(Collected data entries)

(** A store with one game, in the state [update_last_sync] leaves. *)
Definition one_game : Database :=
  {| games :=
       {[ 1%Z := {| discord_server_id := py "900"; place_id := 42;
                    channel_id := py "77"; api_key_encrypted := [];
                    added_by := py "5"; working_dir := py "data/900/42";
                    last_sync_at := Some (py "2026-01-01T00:00:00+00:00");
                    last_error := None; last_error_at := None;
                    error_count := Some 0%Z;
                    game_created_at := py "2026-01-01 00:00:00" |} ]};
     issues := ∅;
     issues_seq := 0 |}.

Lemma update_last_error_throttle_witness :
  snd (record_errors one_game 1 (py "HTTP 403") (repeat (py "t") 13))
  = List.map notify_rule (attempts 1 (length (repeat (py "t") 13))).
Proof.
  eapply (proj1 (proj2 (proj2
            (update_last_error_throttle one_game 1 _ (py "HTTP 403") (py "t")
               eq_refl)) eq_refl _)).
Defined.

End DbFacts.

(** ** Facts about the loop body *)

Module DaemonFacts.
Import Db Daemon PyStrFacts.

Definition AUTO : str := py "auto".
Definition FILE_MODIFIED : str := py "file modified".

(** The rows [_auto_resolve] is to resolve: the unresolved findings of the
    workspace whose file is one of the changed paths. *)
Definition auto_resolvable (game : Z) (changed_files : list str)
    (r : IssueRow) : bool :=
  (game_id r =? game)%Z && negb (resolved r)
  && str_in (file_path r) changed_files.

(** The keys the loop resolves among a snapshot. *)
Definition hit_ids (changed_files : list str) (us : list DBIssue) : list Z :=
  List.map id
    (List.filter (fun u => str_in (file_path (issue_row u)) changed_files) us).

Lemma NoDup_map_filter {A B : Type} (f : A -> B) (p : A -> bool) (l : list A) :
  NoDup (List.map f l) -> NoDup (List.map f (List.filter p l)).
Proof.
  induction l as [|x l IH]; [done|]. cbn [List.map List.filter].
  intros [Hx Hl]%NoDup_cons. destruct (p x); [|by apply IH].
  cbn [List.map]. apply NoDup_cons. split; [|by apply IH].
  rewrite list_elem_of_In, in_map_iff in *. intros (y & E & [Hy _]%filter_In).
  apply Hx. by exists y.
Qed.

Section Clock.

Variable clock : nat -> str.

Abbreviation auto_resolve_loop := (auto_resolve_loop clock).
Abbreviation _auto_resolve := (_auto_resolve clock).

(** The loop touches the [issues] table only, at the keys it resolves, once
    each. *)
Lemma auto_resolve_loop_spec (changed : list str) (us : list DBIssue) :
  NoDup (List.map id us) ->
  forall (acc : list Z) (w : World),
  exists stamps : Z -> str,
    let r := auto_resolve_loop us changed acc w in
    (forall k,
        issues (db (snd r)) !! k
        = if bool_decide (k ∈ hit_ids changed us)
          then set_resolved AUTO FILE_MODIFIED (stamps k) <$> issues (db w) !! k
          else issues (db w) !! k)
    /\ fst r = acc ++ hit_ids changed us
    /\ games (db (snd r)) = games (db w)
    /\ requests (snd r) = requests w
    /\ sent (snd r) = sent w.
Proof.
  induction us as [|u us IH]; intros Hnd acc w.
  - exists (fun _ => []). cbn. by rewrite app_nil_r.
  - cbn [List.map] in Hnd. apply NoDup_cons in Hnd as [Hu Hnd].
    cbn [Daemon.auto_resolve_loop]. unfold hit_ids. cbn [List.filter].
    destruct (str_in (file_path u) changed) eqn:Hhit; [|by apply IH].
    cbn [now fst snd].
    set (w2 := with_db _ _).
    destruct (IH Hnd (acc ++ [id u]) w2) as (stamps & Hk & Hids & Hg & Hr & Hs).
    exists (fun k => if decide (k = id u) then clock (tick w) else stamps k).
    cbn zeta in *. split; [|split; [|done]].
    + intros k. rewrite Hk. cbn [List.map]. fold (hit_ids changed us).
      destruct (decide (k = id u)) as [->|Hne].
      * rewrite bool_decide_eq_false_2, bool_decide_eq_true_2;
          [|by left|].
        -- subst w2. cbn. by rewrite lookup_alter_eq.
        -- intros Hin. apply Hu. rewrite list_elem_of_In in *.
           unfold hit_ids in Hin. apply in_map_iff in Hin as (y & Hy & Hin).
           apply filter_In in Hin as [Hin _]. apply in_map_iff. by exists y.
      * assert (E : issues (db w2) !! k = issues (db w) !! k)
          by (subst w2; cbn; by rewrite lookup_alter_ne).
        rewrite E. destruct (bool_decide (k ∈ hit_ids changed us)) eqn:B.
        -- apply bool_decide_eq_true_1 in B.
           rewrite bool_decide_eq_true_2; [done | by right].
        -- apply bool_decide_eq_false_1 in B.
           rewrite bool_decide_eq_false_2; [done|].
           by intros [?|?]%elem_of_cons.
    + rewrite Hids. cbn [List.map]. by rewrite <- List.app_assoc.
Qed.

Lemma get_unresolved_issues_NoDup (d : Database) (g : Z) :
  NoDup (List.map id (get_unresolved_issues d g)).
Proof.
  unfold get_unresolved_issues. rewrite List.map_map. cbn [id].
  apply (NoDup_map_filter fst). apply NoDup_fst_map_to_list.
Qed.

• [About this exercise]:
Copy each line of the data that contains the word "Abbreviation", leaving the other lines out.

• [Reply]:
Abbreviation auto_resolve_loop := (auto_resolve_loop clock).
Abbreviation _auto_resolve := (_auto_resolve clock).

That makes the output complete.